B. Frequency of the vibrator is 1.5 kHz.
C. Distance between two nodes is 25 cm.
D. Distance between two nodes is 33 cm.

Answer 1

Calculate the velocity of the wave produced on the string. Then determine the wavelength of the wave using the condition given in the question. Use the relation between frequency, wavelength and velocity to determine the frequency of the wave. We know that the distance between the two nodes is equal to half of the wavelength.

Formula used:
$v = \sqrt {\dfrac{T}{\mu }}$
Here, T is the tension in the string and $\mu$ is the linear mass density of the string.

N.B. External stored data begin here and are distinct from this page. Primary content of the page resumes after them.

(** C10. The batch with which the last planned shard finishes closes the run:
    the push is accepted, the execution has no current run any more, the
    working state is gone, and the report, if none was stored before, has the
    figures of everything accumulated and passes exactly when every shard that
    reported exited normally.  A final batch of an earlier shard changes no
    run and no report. *)
Theorem last_shard_closes_the_run b r s h exe rec :
  let e := b_ExecutionID b in
  let profile := LoadProfileFor e s in
  let states := shards_after r b h in
  healthy h → progress_ok (ms_progress h) → b_Final b = true →
  CurrentRun e (st_runs s) = Some r → b_RunID b = 0 ∨ b_RunID b = r →
  0 < e → ProgressBatch_Validate (progress_batch r b) = Ok tt →
  runHistory (st_runs s) !! r = Some rec → executions (st_catalog s) !! e = Some exe →
  sum64 Engines profile ≠ 0 →
  ∃ s' h', Ingest now b (s, h) = (Ok tt, (s', h')) ∧
    if planned_shards exe profile <=? finished_shards states then
      CurrentRun e (st_runs s') = None ∧ rp_runs (ms_progress h') !! r = None ∧
      (reports (ms_reports h) !! r = None →
       ∃ rep, reports (ms_reports h') !! r = Some rep ∧ rep_ExecutionID rep = e ∧
         (rep_Outcome rep = OutcomePassed ↔
            states ≠ [] ∧ Forall (λ st, shs_ExitCode st = Some 0) states) ∧
         figures rep = figures (Accumulator_Report
           (run_meta now e r profile rec exe (rep_Outcome rep))
           (accumulated r (Absorb (progress_batch r b) (ms_progress h)).2)))
    else s' = s ∧ ms_reports h' = ms_reports h.
Proof using grades.
  intros e profile states Hh Hp Hfin Hcur Hrun He Hv Hrec Hexe Hplan.
  assert (0 < r) as Hr.
  { unfold ProgressBatch_Validate in Hv. cbn [pb_RunID progress_batch] in Hv.
    destruct (Z.leb_spec r 0); [done|lia]. }
  destruct (live_fold_frame b r (b_Intervals b) h) as (Er & Ep & _).
  set (h0 := fold_left (live_step b r) (b_Intervals b) h) in *.
  assert (healthy h0) as Hh0 by (destruct Hh; split; congruence).
  destruct (Absorb_healthy (progress_batch r b) h0 Hh0 Hv) as (p1 & Habs & Hae & Hde).
  assert ((Absorb (progress_batch r b) (ms_progress h)).2 = p1) as Hp1 by (by rewrite <- Ep, Habs).
  assert (progress_ok p1) as Hok by (rewrite <- Hp1; by apply Absorb_progress_ok).
  set (h1 := set_progress p1 h0).
  assert (healthy h1) as Hh1 by (destruct Hh0; by split).
  pose proof (Ingest_final b r s h h1 exe Hfin Hcur Hrun Hv Hexe Hplan) as Hing.
  fold e profile in Hing. fold h0 in Hing. rewrite Hing by (by rewrite Habs).
  assert (ShardStates r (ms_progress h1) = states) as -> by (unfold states, shards_after; by rewrite Hp1).
  destruct (planned_shards exe profile <=? finished_shards states); [|exists s, h1; split; [done|]; split; [done|exact Er]].
  destruct (finalize_spec e r (CombineOutcomes ((λ st, default exitCodeUnknown (shs_ExitCode st)) <$>
      ShardStates r (ms_progress h1))) s h1 exe rec Hh1 He Hr Hrec Hexe)
    as (s2 & h2 & Hf & Hrep & Hruns & Hst).
  unfold finalizeCompleted, mbind, M_bind, own_read. cbn [fst snd]. rewrite Hf.
  unfold own_upd. cbn [fst snd]. do 2 eexists. split; [reflexivity|]. cbn.
  rewrite Hst, Hruns, Hrep. rewrite bool_decide_eq_true_2 by done.
  split; [unfold CurrentRun; by rewrite StopRun_current, decide_True|].
  split; [apply lookup_delete_eq|]. intros Hnone.
  change (reports (ms_reports h1)) with (reports (ms_reports h0)).
  rewrite Er, Hnone, lookup_insert_eq. eexists. split; [reflexivity|].
  set (o := CombineOutcomes _) in *.
  destruct (final_report_ids e r o exe rec s h1) as (_ & Hex & Ho).
  split; [exact Hex|]. cbn [rep_Outcome with_marks]. rewrite Ho.
  split.
  { unfold o. change (ms_progress h1) with p1. rewrite <- Hp1. apply shard_codes_passed. }
  unfold final_report. destruct (with_clusters_same (tally_snapshot r h1) (Accumulator_Report
    (run_meta now e r (LoadProfileFor e s) rec exe o) (Restore (Progress_Snapshot r (ms_progress h1)))))
    as (_ & _ & _ & Hfig).
  transitivity (figures (with_clusters (tally_snapshot r h1) (Accumulator_Report
    (run_meta now e r (LoadProfileFor e s) rec exe o) (Restore (Progress_Snapshot r (ms_progress h1))))));
    [done|]. rewrite Hfig, Hp1. change (ms_progress h1) with p1. by rewrite Restore_progress.
Qed.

Complete step by step answer:
We know that when a string of length l is stretched with tension T, and a tuning fork or vibrator is used to make it vibrate, the transverse wave produces along the length of the string.
We have the velocity of this wave is,
$v = \sqrt {\dfrac{T}{\mu }}$
Here, T is the tension in the string and $\mu$ is the linear mass density of the string.
Therefore, we can write the above equation as follows,
$v = \sqrt {\dfrac{T}{{\left( {\dfrac{m}{l}} \right)}}}$
$\Rightarrow v = \sqrt {\dfrac{{Tl}}{m}}$
We can substitute 150 N for T, 150 cm for l and 400 mg for m in the above equation.
$v = \sqrt {\dfrac{{\left( {150\,N} \right)\left( {1.5\,m} \right)}}{{0.4 \times {{10}^{ - 3}}\,kg}}}$
$\therefore v = 750\,m/s$
We have to calculate the wavelength of the wave produced on the string to determine the frequency of the wave. We have given that the vibrators cause 6 loops in the string. Therefore, the length of the string is made up of 6 loops of length $\dfrac{\lambda }{2}$.
$l = 6\left( {\dfrac{\lambda }{2}} \right)$
$\Rightarrow \lambda = \dfrac{l}{3}$
Therefore, we get the wavelength of the wave,
$\lambda = \dfrac{{150\,cm}}{3}$
$\therefore \lambda = 50\,cm$
We know the relation between velocity, wavelength and frequency of the wave,
$f = \dfrac{v}{\lambda }$
We can substitute 750 m/s for v and 50 cm for $\lambda$ in the above equation.
$f = \dfrac{{750\,m/s}}{{50 \times {{10}^{ - 2}}\,m}}$
$\therefore f = 1.5\,kHz$
We know that, if $\lambda$ is the wavelength of the wave, then $\dfrac{\lambda }{2}$ is the distance between the two nodes or two antinodes.

Therefore, we can say that the distance between the two nodes is half of the wavelength of the wave that is 25 cm.

So, the correct answer is option (B) and (C).

Note:
Students should remember that the distance between two antinodes or two nodes is half of the wavelength of the wave. While using the formula $v = \sqrt {\dfrac{T}{\mu }}$, $\mu$ is the mass per unit length of the string and not just mass of the string.